→ DATASET EXTRACT
(** the claim of C4 fails at the threshold -1.0: Sirius, of magnitude
    -1.46, is a record of the catalogue and is not retained *)
Lemma star_filter_drops_sirius :
  let m := F32.opp (F32.of_int 1) in
  let kept := snd (parseStarFile (H:=test_host) test_world m "stars.txt") in
  map name (catalog_records (H:=test_host) test_catalog) = ["Sirius"; "Vega"]%string /\
  map name kept = ["Vega"]%string /\
  kept <> catalog_records (H:=test_host) test_catalog.
Proof.
  vm_compute. split; [reflexivity|]. split; [reflexivity|]. discriminate.
Qed.

(** the filter on the built-in catalogue of the test host *)
Lemma star_filter_witness :
  readFile test_world "stars.txt" = Some test_catalog /\
  snd (parseStarFile (H:=test_host) test_world (F32.of_int 0) "stars.txt")
  = List.filter (fun s => negb (F64.ltb (magnitude s) (F64.of_float (F32.of_int 0))))
      (catalog_records (H:=test_host) test_catalog).
Proof.
  split; [reflexivity|].
  exact (proj1 (star_filter (H:=test_host) test_world (F32.of_int 0) "stars.txt" test_catalog
                  eq_refl)).
Defined.

(** ** Star colours *)

Lemma SFltb_irrefl (x : spec_float) : SFltb x x = false.
Proof.
  unfold SFltb. pose proof (SFcompare_swap x x) as Hs.
  destruct (SFcompare x x) as [[]|]; simpl in Hs; try reflexivity; discriminate.
Qed.

Lemma F64_sub_diag (s : bool) (m : positive) (e : Z) :
  F64.sub (S754_finite s m e) (S754_finite s m e) = S754_zero false.
Proof.
  unfold F64.sub, SFsub, shl_align. cbv zeta.
  change IntDef.Z.min with Z.min. change IntDef.Z.sub with Z.sub.
  rewrite Z.min_id, Z.sub_diag. reflexivity.
Qed.

Lemma star_scan_eq (eph : Ephemeris) (r : F32.t) (cs : list Vec3) (mn mx : F64.t)
    (p : StarData) :
  star_scan eph r (cs, mn, mx) p
  = (cs ++ [Vec3_of_Vec3d (getECEFfromRADecl eph (right_ascension p) (declination p)
                             (F64.of_float r))],
     if F64.ltb (magnitude p) mn then magnitude p else mn,
     if F64.ltb mx (magnitude p) then magnitude p else mx).
Proof. reflexivity. Qed.

Lemma star_scan_same (eph : Ephemeris) (r : F32.t) (m : F64.t) (stars : list StarData)
    (cs : list Vec3) :
  Forall (fun p => magnitude p = m) stars ->
  exists cs', fold_left (star_scan eph r) stars (cs, m, m) = (cs', m, m).
Proof.
  revert cs. induction stars as [|p stars IH]; intros cs Hall.
  - now exists cs.
  - apply Forall_cons in Hall as [Hp Hall]. cbn [fold_left]. rewrite star_scan_eq.
    rewrite Hp. unfold F64.ltb. rewrite SFltb_irrefl. now apply IH.
Qed.

(** where the divisor does vanish: a non-empty list whose records share one
    magnitude between [DBL_MIN] and [DBL_MAX] *)
Lemma star_divisor_same_magnitude (eph : Ephemeris) (r : F32.t) (m : F64.t)
    (p : StarData) (stars : list StarData) :
  Forall (fun p => magnitude p = m) (p :: stars) ->
  F64.ltb DBL_MIN m = true -> F64.ltb m DBL_MAX = true ->
  star_mag_range eph r (p :: stars) = (m, m) /\ star_divisor m m = S754_zero false.
Proof.
  intros Hall Hlo Hhi. apply Forall_cons in Hall as [Hp Hall]. split.
  - unfold star_mag_range. cbn [fold_left]. rewrite star_scan_eq. rewrite Hp, Hlo, Hhi.
    destruct (star_scan_same eph r m stars
                ([] ++ [Vec3_of_Vec3d
                          (getECEFfromRADecl eph (right_ascension p) (declination p)
                             (F64.of_float r))]) Hall) as [cs' ->].
    reflexivity.
  - unfold star_divisor.
    destruct m as [s|s| |s mm e]; try discriminate;
      try (destruct s; discriminate).
    apply F64_sub_diag.
Qed.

→ WORK ORDER
From the records above, count how many lines hold the string "Lemma", then give only that number.

→ OUTPUT OF THE EXERCISE
7